Ruault, Franco,
Tödliche Maskeraden. Julius Streicher und die „Lösung der Judenfrage“. Lang,
Frankfurt am Main 2009. 411 S., 60 Abb. Besprochen von Martin Moll
Kürzlich wurde an dieser Stelle
der erste, 2006 unter dem Titel „Neuschöpfer des deutschen Volkes“ erschienene Band
von Franco Ruaults umfangreicher Studie über den NS-Gauleiter und
Hauptproponenten der antisemitischen Hetze, Julius Streicher, besprochen. Dort
war die Publikation des zweiten Teils dieser ursprünglich als
geisteswissenschaftliche Dissertation an der Universität Innsbruck entstandenen
Arbeit angekündigt worden. „Tödliche Maskeraden“, im selben Verlag publiziert,
scheint diesen zweiten Teil darzustellen, wenngleich Vorwort, Klappentext usw.

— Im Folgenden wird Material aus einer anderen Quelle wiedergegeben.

(* ===== verification/ApiToGraph.v ===== *)
(** * From a sent point to the api's answer

Transfer sends a point to the graph node of its key, and the api asks a graph
node for the last point of a counter.  [sent_point_answered] joins the two: both
make their hash ring of the names of the nodes, so that the api asks the node
that the point was sent to, and answers with its value.

[connections_come_back] is about the pools that the api keeps: its requests are
steps of the transition system of ConnPool. *)

From S2P Require Import Prelude GoFloat GoString Hash Tags Model Json Containers Transfer ConnPool GraphApi GraphStore GraphSafety GraphQuery.
From S2P Require Import ApiModel ApiDb ApiUic ApiTemplate ApiAlarm ApiGraph ApiGrafana ApiGraphMem ApiPhases ApiMem ApiPortalSafety ApiAnswers.
From stdpp Require Import options.

(** ** A request to a node as steps of the pools *)

Definition idle_state (l : local) : ConnPool.state := ConnPool.State l.(GraphConnPools) l.(ApiGraph.net) [].

Lemma settle_finish {A} addr conn (r : rpc A) p w :
  ∃ err, let '(_, p', w') := settle addr conn r p w in finish addr (rpc_outcome r) conn p w = (err, p', w').
Proof.
  destruct r as [|[err|] resp]; cbn [settle rpc_outcome finish].
  1,2: unfold ForceClose; destruct (deleteConn conn p w); by eexists.
  destruct (Release conn p w). by eexists.
Qed.

Section steps.
Context `{Sql D} {L : SqlLaws D} `{Nodes D} {NL : NodesLaws D}.
Context {R : Type} `{!NodeRing R} (ring : R) (clusterMap : gmap string string).
#[local] Set Default Proof Using "Type L NL".

Lemma here_put_pool addr p w d :
  here (put_pool addr p w d) =
    with_net (with_M (<[addr := p]> (here d).(GraphConnPools).(M)) (here d).(GraphConnPools)) w (here d).
Proof. apply here_set. Qed.

Lemma ask_steps {A} pk (call : string → D → rpc A * D) d a d' :
  quiet call → ask ring clusterMap pk call d = Ret (a, d') →
  rtc ConnPool.step (idle_state (here d)) (idle_state (here d')).
Proof.
  intros Hc E. destruct (ask_cases ring clusterMap pk call d) as [(e & _ & E1)|(pool & addr & r & pool' & w' & E1)].
  { rewrite E1 in E. simplify_eq. done. }
  destruct (reach addr d) as [resolve connect]. destruct E1 as (_ & Ep & Ef & E1).
  set (ps' := with_M (<[addr := pool']> (here d).(GraphConnPools).(M)) (here d).(GraphConnPools)).
  assert (∃ r', Call_begin (dial resolve connect) (unix_now d) addr (here d).(GraphConnPools) (here d).(ApiGraph.net) =
    Ret (r', ps', w') ∧ match r with Ok c => r' = Ok c | Err _ => is_ok r' = false end) as (r' & Eb & Hr').
  { unfold Call_begin. rewrite Ep, Ef. cbn [mbind go_bind]. destruct r as [c|e]; eexists; split; done. }
  assert (here (put_pool addr pool' w' d) = with_net ps' w' (here d)) as Eh by apply here_put_pool.
  eapply rtc_l; [by eapply (SBegin resolve connect _ addr)|].
  destruct r as [conn|e].
  2:{ rewrite E1 in E. simplify_eq. rewrite Eh. destruct r'; [done|]. done. }
  subst r'. pose proof (Hc addr (put_pool addr pool' w' d)) as [Eh1 _].
  destruct (call addr _) as [rc d1]. cbn [snd] in Eh1. rewrite Eh in Eh1. cbv zeta in E1. rewrite Eh1 in E1.
  cbn [with_net GraphConnPools ApiGraph.net] in E1.
  assert (ConnPool.Get addr ps' = Some pool') as Eg by apply lookup_insert_eq. rewrite Eg in E1. cbn [default from_option id] in E1.
  destruct (settle_finish addr conn rc pool' w') as [err Es].
  destruct (settle addr conn rc pool' w') as [[a1 pool2] w2]. rewrite E1 in E. simplify_eq.
  rewrite here_put_pool, Eh1. apply rtc_once.
  apply (SEnd (rpc_outcome rc) addr conn ps' w' [] [] err). unfold Call_end. by rewrite Eg, Es.
Qed.
End steps.

(** ** The api's requests *)

Create HintDb kept.

Section connections.
Context `{Sql D} {L : SqlLaws D} `{Settings}.
Context (cfg : config) (dbase : database) (rrd_Fetch : string → string → Z → Z → Z → result (Z * Z * list float64)) (fuel : nat).
Context {R : Type} `{!NodeRing R} (ring : R) (clusterMap : gmap string string).
Context (visit : list (string * list GraphDeleteParam) → list (string * list GraphDeleteParam)).
Context (order : list (string * bool) → list (string * bool)).
#[local] Set Default Proof Using "Type L".
#[local] Existing Instance env_nodes.
#[local] Instance nodes_here : Nodes (D * env) := env_nodes cfg dbase rrd_Fetch fuel.
#[local] Instance nodes_here_laws : NodesLaws (D * env) := env_nodes_laws cfg dbase rrd_Fetch fuel.
Notation H := (H (D * env)).

(** The pools are in a state that calls lead to, and no call is under way. *)
Definition settled (s0 : ConnPool.state) (x : D * env) : Prop := rtc ConnPool.step s0 (idle_state (here x)).

Section kept.
Variable s0 : ConnPool.state.
Notation pres := (pres (settled s0)).

Lemma beside_here {A} (f : D → A * D) (x : D * env) : here (beside f x).2 = here x.
Proof. unfold beside. by destruct (f x.1). Qed.
Lemma pres_beside {A} (f : D → A * D) : pres (run (beside f)).
Proof. apply pres_run. intros [d e] Hd. unfold beside. cbn. by destruct (f d). Qed.
Lemma settled_rollback : pres rollback.
Proof. apply pres_run. done. Qed.
Lemma pres_ask {A} pk (call : string → D * env → rpc A * (D * env)) :
  quiet call → pres (ask_node ring clusterMap pk call).
Proof.
  intros Hc w Hw. unfold ask_node. destruct (ask _ _ _ _ _) as [[a d']|p] eqn:E; [|done].
  cbn. unfold settled in *. etransitivity; [exact Hw|]. by eapply ask_steps.
Qed.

nun jede Bezugnahme auf die im ersten Band noch erwähnte Dissertation und deren
akademische Betreuer vermissen lassen. Die Parallelität von Untertiteln und
Inhalten erweist den Zusammenhang beider Bände jedoch eindeutig.
Im Wesentlichen wird die
Argumentation von „Neuschöpfer des deutschen Volkes“ hier erneut aufgenommen,
aber wenigstens teilweise in neue Richtungen fortentwickelt. In Summe bleiben
derlei Innovationen jedoch sehr begrenzt, geht es doch in beiden Bänden
einerseits um die von Streicher betriebene Judenhetze mit ihrer spezifischen,
auf den perhorreszierten Geschlechtsverkehr zwischen Deutschen und Juden und
die daraus angeblich folgende „Rassenschande“ konzentrierten Perspektive und,
andererseits, um die Ableitung dieser selbst für NS-Begriffe singulären
Agitation aus den (laut Ruault) Gefährdungen des Patriarchats. In die
Krise gekommene deutsche Patriarchen erblickten in den – wie man ergänzen muss:
männlichen – Juden gefährliche Konkurrenten um die Herrschaft über deutsche
Frauen und bekämpften sie deshalb so erbittert. Folgerichtig stimmen Vorwort
und Einleitung von „Tödliche Maskeraden“ auf weiten Strecken mit dem ersten Band
überein; Ruault hat bestenfalls seine Philippika gegen das Patriarchat,
für ihn die Quelle aller Übel der Weltgeschichte, noch gesteigert.
Um Wiederholungen der
ersten Rezension zu vermeiden, sei hier außer Acht gelassen, dass sämtliche von
Ruault im ersten Band weitschweifig ausgebreiteten, mythologischen
Ableitungen des modernen Antisemitismus aus angeblichen oder wirklichen
Geschehnissen in einer grauen, nicht näher spezifizierten Vorzeit des Menschen
hier erneut auftauchen: getötete und/oder „abgewertete“ Göttinnen,
Totenhochzeiten und Totenbräute, die gewaltsame Ablösung des Matriarchats durch
das „Kriegssystem“ Patriarchat und anderes mehr: Alle diese schon bestens
bekannten Argumentationsfiguren sind auch im zweiten Teil auf nahezu jeder
Seite präsent.
Wie der Titel ankündigt,
führt der Verfasser als neues Analyseelement die von ihm so bezeichneten
„Maskeraden“ Streichers und seiner Gefolgsleute ein. Er versteht darunter primär
die vor allem bei Faschingsumzügen zwischen 1933 und 1939 manifest gewordenen
Bestrebungen des NS-Regimes, (männliche) „jüdische Typen“ bzw. das, was das
Regime dafür hielt, in allerlei Verkleidungen dem öffentlichen Spott
preiszugeben. Die langatmigen tiefenpsychologischen Erklärungen des Autors zu
diesem Phänomen verwirren allerdings den Leser mehr, als dass sie den
Sachverhalt aufklären. Überhaupt hat Ruault die Neigung, stets die
komplizierteste Interpretation zu bevorzugen: Streichers 1945 auf der Flucht
vor den Alliierten angelegte Masken, darunter ein Vollbart, lassen sich gewiss
auch durch ganz simple, pragmatische Überlegungen verstehen.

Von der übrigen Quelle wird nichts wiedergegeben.